Security researchers at application security testing firm Checkmarx Ltd. have detailed a range of attacks from a previously little-known attack group called “LofyGang” that target online accounts.
LofyGang has been found to be linked to more than 200 malicious packages, with thousands of installations throughout 2022. The group, believed to have been operating for more than a year, has multiple hacking objectives, including stealing credit card information and stealing user accounts including Discord Inc. premium accounts, streaming services accounts such as Disney+ and Minecraft accounts.
Those behind the hacking group have been seen promoting their hacking tools in hacking forums, with some of the tools being shipped with a hidden backdoor. LofyGang has been linked to several software supply chain incidents reported this year by Sonatype Inc., JFrog Ltd. and Securelist.
The researchers first uncovered some of LofyGang’s malicious packages in August and then launched a full investigation using their internal retro-hunting tools. The hunt for LofyGang opened a Pandora’s Box of other tools, attacks and campaigns.
LofyGang is described by the researchers as an organized crime group that creates “sock-puppet” accounts using a closed dictionary of names with slight permutations of keywords such as lofy, life, polar, panda, Kakau, evil, devil and vilão — devil in Portuguese. The use of Portuguese led the researchers to conclude that the origin of LofyGang is Brazil as much of the evidence contained Brazilian Portuguese sentences and even a file called “brazil.js.”
The gang is also operating in plain sight. Putting aside the multiple hits in Google for the gang, including YouTube videos and a TikTok hashtag, LofyGang also operates a Discord server that was created in October 2021. LofyGang also operates a Discord bot called “Lofy Boost” to deploy stolen credit cards on the operator’s account.
LofyGang was found to contribute to Cracked.io, an underground community that leaks thousands of Disney+ and Minecraft accounts. Emphasizing how the group operates in plain sight, the researchers further found that LofyGang promotes their hacking tools on a GitHub Inc. page.

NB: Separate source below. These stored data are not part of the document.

Lemma tcp_recv_spec L fd len t :
  let i := Z.to_nat fd in
  0 <= fd < 32 -> (i < length (sockets t))%nat -> t_used (tsock t i) = true -> ring_ok (tsock t i) ->
  queue (tsock t i) <> [] -> 0 < len -> link_ok L (remote_ip (tsock t i)) (tnet t) ->
  exists t', tcp_recv e1000_present rtl8139_present wait sleep fd len t =
      Some (Z.min len (rcv_buf_count (tsock t i)), take (Z.to_nat len) (queue (tsock t i)), t') /\
    queue (tsock t' i) = drop (Z.to_nat len) (queue (tsock t i)) /\ ring_ok (tsock t' i).
Proof.
  intros i Hfd Hi Hu Hr Hq Hlen Hl. unfold tcp_recv, tcp_find_socket.
  assert (Hfd' : (fd <? 0) || (32 <=? fd) = false) by (apply orb_false_iff; split; [apply Z.ltb_ge|apply Z.leb_gt]; lia).
  rewrite Hfd'. fold i. rewrite Hu. pose proof (ro_count _ Hr).
  assert (Hc : rcv_buf_count (tsock t i) <> 0).
  { intros E. apply Hq. apply nil_length_inv. rewrite queue_length, E. done. }
  rewrite (proj2 (Z.eqb_neq _ 0)), andb_false_r by done.
  assert (Hw : recv_wait sleep 10000 i t = t).
  { assert (Hgen : forall n, recv_wait sleep n i t = t); [|apply Hgen].
    intros [|n]; cbn [recv_wait]; [done|]. by rewrite (proj2 (Z.eqb_neq _ 0)) by done. }
  rewrite Hw. rewrite (proj2 (Z.eqb_neq _ 0)) by done.
  destruct (recv_copy_ring (tsock t i) 1 len Hr) as (s' & He & Hq' & Hr'). rewrite He. cbn [mbind option_bind].
  set (t1 := tupd i (fun _ => s') t).
  assert (Hs1 : tsock t1 i = s') by (unfold t1; rewrite tsock_tupd, decide_True by done; done).
  assert (Htot : Z.of_nat (length (take (Z.to_nat len) (queue (tsock t i)))) = Z.min len (rcv_buf_count (tsock t i)))
    by (rewrite length_take, queue_length; lia).
  rewrite Htot, (proj2 (Z.ltb_lt 0 _)) by lia. apply recv_copy_keeps in He.
  destruct (send_flags_total L i TCP_FLAG_ACK t1) as (t' & Hsend & _ & Ho); [by rewrite Hs1, He|].
  rewrite Hsend. cbn [mbind option_bind]. exists t'. split; [done|].
  apply on_at in Ho; [|unfold t1; by rewrite sockets_tupd]. rewrite Hs1 in Ho.
  apply resent_fields in Ho as (_ & -> & _ & _ & _ & _ & Hring). auto.
Qed.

The researchers conclude that LofyGang is a good example of the adage “don’t trust code from strangers, especially attackers” given the gang’s reliance on malware to infect potential victims to steal their credentials.
“The surge of recent open-source supply chain attacks teaches us that cyber attackers have realized that abusing the open-source ecosystem represents an easy way to increase the effectiveness of their attacks,” the researchers state. “Communities are being formed around utilizing open-source software for malicious purposes. We believe this is the start of a trend that will increase in the coming months.”
Checkmarx has also established a LofyGang tracking website at Lofygang.info to share new findings about the hacking group.